Tuesday, July 19, 2005

Me, You and Everyone We Know

... Is an annoying new indie film that I saw a couple of days ago. it won an award at Sundance, and the premise sounded interesting, but in the end it was more irritating than anything else.

Actually, it was one of those films that annoyed at the time, but that I've sort of forgotten about in a couple of days. I didn't hate it; merely rued the wasted 90 minutes when I could have been elsewhere, doing more important things....

Like surfing the net.
Or drinking my tenth cup of coffee for the day.
Or considering the important question of whether, if I ever got a job in London, I'd prefer to live in Southwark or in Islington.

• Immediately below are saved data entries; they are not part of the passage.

(* ===== verification/SimNode.v ===== *)
(** * The simulator

    src/sim/sim_inter.cc and .h, fake_airmar.cc and .h and fake_internal_sensors.cc: the
    node that steps the simulated boat, and the fake sensors that turn its true state into
    the messages of the real ones.  The clock, the time flags and the quaternion of an
    attitude are arguments.  The sensor noise is disabled in the source: the draws of its
    generator are discarded and 0 is added. *)

From Stdlib Require Import ZArith Lia Reals Lra Psatz.
From stdpp Require Import base list.
From S2P Require Import Prelude Num NumR Vec Util Messages StateEstimator SimPhysics.

#[local] Open Scope Z_scope.

(** The CAN messages of the fake sensor, one constructor for each queue. *)
Inductive AirmarMsg (D : Type) :=
| AmHeading (heading : D)
| AmRate (rate : D)
| AmAttitude (roll pitch : D)
| AmPosition (lat lon : D)
| AmCogSog (cog sog : D)
| AmWind (speed angle : D) (reference : WIND_REFERENCE).
Arguments AmHeading {D} _.
Arguments AmRate {D} _.
Arguments AmAttitude {D} _ _.
Arguments AmPosition {D} _ _.
Arguments AmCogSog {D} _ _.
Arguments AmWind {D} _ _ _.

Okay, so perhaps I really shouldn't claim that the movie wasted my time. Though that is only if I believe that the kinds of things listed above are equally pointless. And I don't think they are.

So about the film. It's set in some sort of generic dystopic bit of American suburbia, and is (principally) about a lonely woman who is a video-artist (but all she really wants is to connect with someone); a recently-divorced (or separated) father-of-two shoe salesman with a sad face who tries to take care ofb his kids but ... ok, it's not so hard to guess, only wants to connect with someone, the kids, and some random people from the art world who the writer/director/lead actress wants to poke fun at (which is rendered somewhat redundant by the fact that while they're supposedly objects of fun because they are so pretentious and up-their-own-arses, in fact so is the film and allthe other characters in it). Of course, the two lead characters try and fail to conenct (this, of course, we didn't have to watch the movie to know) but maybe, just maybe, they do in the end (happy ending! yay!) but by that time I at least was so past caring thatI was just glad it was over.

Everything about the fim was contrived. Now I'm not someone who is averse to a bit of crafty filmic manipulation, but it needs to be done well. Instead, here was a film where every moment seemed to have been thought through by someone who was constantly saying to herself, 'this would make for a provocative moment on screen'. Unfortunately, it all seemed so premeditated that it fell totally flat.

A film on a scale as intimate as this one must, to 'work', evoke some feelings of either empathy, or recognition, or identification. I always remember the sheer exhilaration I felt when watching Krystof Kieslowski's 'A Short Film About Love', part of his Decalogue series. There's a moment in the film when the central character, a boy who has been spying on a woman who lives in his apartment complex, finally goes to her place on the pretext of delivering some milk, and asks her if she will have ice-cream with him. The next moment, the camera cuts to him, obviously totally elated, running through the grounds of the complex, dragging his milk cart, totally happy. It's totally exhilarating, and it works because although the character is quite ambivalent, you have come to care about him and his pathetic little obsession, and you want the woman to agree to go out with him. It'a quite hard to explain, but that little moment makes the film.

Cut to the Bollywood remake of the same film, the Manisha Koirala-starrer 'Ek Choti Si Love Story'. The equivalent moment is totally ruined, in that version, by being shot in candy-floss colours and punctuated with jaunty, peppy, cheesy background music that makes it seem totally fake. Trying too hard. The comparison of those two moments is a really good example of what differentiates a moment that seems somehow 'true' from one that manifestly does not.

Coming back to the film I was talking about, it suffered from trying to be way too cute. The characters were sort of vacant and unprepossessing (again, I don't believe that characters have to be likeable, but there has to be something about them that makes you care what happens to them). The situations seemed to have been thought up with an eye to either making them controversial, or somehow 'weird', but unfortunately, weirdness by itself is uninteresting, and frankly quite annoying.

Also, I think I have an ideological objection of the Hollywood-ish (and Bollywood-ish, for good measure) notion of the absolute necessity and primacy of romantic love, which this movie, for all it's supposed non-mainstream ethic, buys into fully. Somehow, you are supposed to believe that the emptiness of the life of the characters, which the movie does capture fairly well, can only be remedied by 'falling in love' or 'being in a relationship'. Why? Why not by reading something interesting, making a couple of good friends who you're not dying to have sex with but love hanging out with/talking to? This emphasis on the necessity of perennial coupledom is something that annoys me about contemporary culture in general, so it's unfair to blame this film for it; nonetheless, it does nothing to counter the idea. Wasted opportunity.

So in the end, you ended up with a film with the odd funny moment, but one that was too self-consciously 'indie' to ever let itself be honest. And that was its biggest failing. In its defence, it did manage to convey the detachedness of suburban life to some degree. But this has been done before, and better, and more entertainingly. In ostensibly eschewing the commercial gloss and gimmickry of other movies with similar themes (think American Beauty), this one just ends up being a caricature of independent movies of a certain type: good concept, a surfeit of self-conscious posing, and thus appallingly bad execution.